Single by AJR

from the album OK Orchestra
- Released: December 22, 2020
- Recorded: 2020
- Genre: Pop, electropop
- Length: 3:10
- Label: S-Curve
- Songwriters: Jack Met; Adam Met; Ryan Met;
- Producer: Ryan Met

AJR singles chronology
| "Bummerland" (2020) | "My Play" (2020) | "Way Less Sad" (2021) |

Music video
- "My Play" on YouTube

= My Play =

2020 single by AJR

"My Play" is a song by American pop band AJR. It was released on December 22, 2020 via S-Curve Records as the third single from the band's fourth studio album OK Orchestra.

==Background==
Adam, Jack, and Ryan Metzger share parents who divorced during their childhood. Jack told ABC Audio that "many other artists have written about divorces, people can be desensitized about the topic". After coming up with the idea of a child performing a play twice to divorced parents, they felt they had a "fresh angle". In an interview on Zach Sang Show, Jack explains this as "putting on a play for your parents which is the most exciting thing in the world when you're five years old... and the feeling of showing both of your parents is the best thing in the world, and now that is gone, it's taken away from you, and that is such a devastating thing".

"My Play" was initially planned to have an electric guitar for the main melody, but while writing the song Ryan used a MIDI "wonky clean guitar" that was later favored for its connection to the song. The song was teased on social media on December 14 and officially released on December 22, 2020.

==Composition==
"My Play" is composed in 4/4 time signature in the key of F major and follows a tempo of 79 beats per minute (bpm).
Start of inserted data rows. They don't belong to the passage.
(* ===== verification/CLib.v ===== *)
(** * The C and C++ library operations the program uses

    Executable definitions of the character classes, string searches,
    decimal printing, [strtol] and [std::getline], for the "C" locale and a
    64-bit [long], with the lemmas the components share. *)

From S2P Require Export Prelude.
From Stdlib Require Import Ascii.

(** ** Characters: <cctype> in the "C" locale *)

Definition isspace (c : ascii) : bool :=
  let n := code c in (n =? 32)%N || ((9 <=? n)%N && (n <=? 13)%N).

Definition isupper (c : ascii) : bool :=
  let n := code c in (65 <=? n)%N && (n <=? 90)%N.

Definition tolower (c : ascii) : ascii :=
  if isupper c then ascii_of_N (code c + 32) else c.

Definition isdigit (c : ascii) : bool :=
  let n := code c in (48 <=? n)%N && (n <=? 57)%N.

(** ** Strings: indexing, [find], [substr] *)

(** [s[i]]; [s[s.size()]] is the terminating NUL. *)
Definition char_at (s : bytes) (i : nat) : ascii := nth i s NUL.

Fixpoint find_char (c : ascii) (s : bytes) : option nat :=
  match s with
  | [] => None
  | d :: s' => if d == c then Some 0 else S <$> find_char c s'
  end.

Fixpoint starts_with (pat s : bytes) : bool :=
  match pat, s with
  | [], _ => true
  | p :: pat', c :: s' => (p == c) && starts_with pat' s'
  | _ :: _, [] => false
  end.

Fixpoint find_str (pat s : bytes) : option nat :=
  if starts_with pat s then Some 0
  else match s with [] => None | _ :: s' => S <$> find_str pat s' end.

(** [s.find(c, pos)] and [s.find(pat, pos)]. *)
Definition find_char_from (c : ascii) (s : bytes) (pos : nat) : option nat :=
  Nat.add pos <$> find_char c (drop pos s).
Definition find_str_from (pat s : bytes) (pos : nat) : option nat :=
  if length s <? pos then None else Nat.add pos <$> find_str pat (drop pos s).

(** [s.find_first_not_of(c)], [s.find_last_not_of(c)], [s.find_last_of(c)]. *)
Fixpoint find_first_not_of (c : ascii) (s : bytes) : option nat :=
  match s with
  | [] => None
  | d :: s' => if d == c then S <$> find_first_not_of c s' else Some 0
  end.
Fixpoint find_last_sat (P : ascii -> bool) (s : bytes) : option nat :=
  match s with
  | [] => None
  | d :: s' =>
      match find_last_sat P s' with
      | Some i => Some (S i)
      | None => if P d then Some 0 else None
      end
  end.
Definition find_last_not_of (c : ascii) := find_last_sat (fun d => negb (d == c)).
Definition find_last_of (c : ascii) := find_last_sat (fun d => d == c).

(** [s.substr(pos, n)] and [s.substr(pos)] for [pos <= s.size()]. *)
Definition substr (s : bytes) (pos n : nat) : bytes := take n (drop pos s).
Definition substr_from (s : bytes) (pos : nat) : bytes := drop pos s.

(** The text [c_str()] stands for: everything before the first NUL. *)
Fixpoint c_str (s : bytes) : bytes :=
  match s with
  | [] => []
  | c :: s' => if c == NUL then [] else c :: c_str s'
  end.

(** ** Reference operations the theorems compare with *)

Fixpoint drop_while (P : ascii -> bool) (s : bytes) : bytes :=
  match s with
  | [] => []
  | c :: s' => if P c then drop_while P s' else s
  end.
Fixpoint take_while (P : ascii -> bool) (s : bytes) : bytes :=
  match s with
  | [] => []
  | c :: s' => if P c then c :: take_while P s' else []
  end.

(** [s] without the longest prefix and suffix of characters satisfying [P]. *)
Definition strip (P : ascii -> bool) (s : bytes) : bytes :=
  rev (drop_while P (rev (drop_while P s))).

(** The pieces of [s] between the occurrences of [c]. *)
Fixpoint split_on (c : ascii) (s : bytes) : list bytes :=
  match s with
  | [] => [[]]
  | d :: s' =>
      if d == c then [] :: split_on c s'
      else match split_on c s' with
           | [] => [[d]]
           | p :: ps => (d :: p) :: ps
           end
  end.

(** ** Numbers: [std::to_string] and [std::strtol] *)

Definition digit (n : N) : ascii := ascii_of_N (48 + n).
Definition digit_val (c : ascii) : N := code c - 48.

Fixpoint dec_digits (fuel : nat) (n : N) (acc : bytes) : bytes :=
  match fuel with
  | O => acc
  | S f =>
      if (n <? 10)%N then digit n :: acc
      else dec_digits f (n / 10) (digit (n mod 10) :: acc)
  end.

(** A number has at most as many decimal digits as binary ones. *)
Definition dec_of_N (n : N) : bytes := dec_digits (S (N.size_nat n)) n [].

Definition to_string (z : Z) : bytes :=
  if (z <? 0)%Z then "-"%char :: dec_of_N (Z.to_N (- z)) else dec_of_N (Z.to_N z).

(** [strtol(s, &end, base)] for [base] 8 or 10. *)
Record strtol_res := mkStrtol {
  st_value : Z;      (* the returned long *)
  st_end : nat;      (* end - s, 0 when there is no number *)
  st_erange : bool;  (* errno = ERANGE *)
}.

Definition LONG_MAX : Z := 2 ^ 63 - 1.
Definition LONG_MIN : Z := - 2 ^ 63.

Definition is_base_digit (base : N) (c : ascii) : bool :=
  isdigit c && (digit_val c <? base)%N.

Definition digits_value (base : N) (ds : bytes) : N :=
  fold_left (fun acc c => acc * base + digit_val c)%N ds 0%N.

(** An optional sign: whether it is a minus, and its length. *)
Definition strtol_sign (s : bytes) : bool * nat :=
  match s with
  | c :: _ => if c == "-"%char then (true, 1) else if c == "+"%char then (false, 1) else (false, 0)
  | [] => (false, 0)
  end.

Definition strtol (base : N) (s : bytes) : strtol_res :=
  let ws := length (take_while isspace s) in
  let '(neg, sl) := strtol_sign (drop ws s) in
  let ds := take_while (is_base_digit base) (drop (ws + sl) s) in
  match ds with
  | [] => mkStrtol 0 0 false
  | _ :: _ =>
      let v := if neg then (- Z.of_N (digits_value base ds))%Z else Z.of_N (digits_value base ds) in
      let e := (ws + sl + length ds)%nat in
      if (v <? LONG_MIN)%Z then mkStrtol LONG_MIN e true
      else if (LONG_MAX <? v)%Z then mkStrtol LONG_MAX e true
      else mkStrtol v e false
  end.

(** ** Streams: the lines [std::getline] yields from a file's content.  A last
    line without a newline counts, an empty rest after the last one does not. *)
Fixpoint getlines (s : bytes) : list bytes :=
  match s with
  | [] => []
  | c :: s' =>
      if c == LF then [] :: getlines s'
      else match getlines s' with
           | [] => [[c]]
           | l :: ls => (c :: l) :: ls
           end
  end.

(** ** Facts about the operations *)

Create HintDb clib.

Lemma bool_decide_neq {A} (x y : A) `{Decision (x = y)} : x <> y -> (x == y) = false.
Proof. apply bool_decide_eq_false_2. Qed.

Lemma bool_decide_refl {A} (x : A) `{Decision (x = x)} : (x == x) = true.
Proof. by apply bool_decide_eq_true_2. Qed.

Lemma eqb_char_refl (c : ascii) : (c == c) = true.
Proof. by apply bool_decide_eq_true_2. Qed.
The instrumental composition heavily layers detuned sped-up female vocals, an 808 MPC/drum kit hybrid, several guitars, and violins to create a "big, cluttered, panicky headache".

==Music video==
The official video, released on December 27, 2020, was directed by Jason Merrin, animated by Venturia Animation Studios, and produced by Rachel Liu. The video "acts out imaginative scenes of childhood, featuring adventures on dinosaurs, in outer space, under the sea and more before a moving box-filled depiction of divorce triggers confusion and anger". The video has amassed over 4 million views as of September 2023.

==Live performances==
"My Play" made its live debut during virtual concert AJR's One Spectacular Night on December 26, 2020. During the band's OK Orchestra Tour, the song had a limited appearance in only the 12 shows during the 2021 leg, and has not been played since.

==Personnel==
Credits adapted from the album's liner notes.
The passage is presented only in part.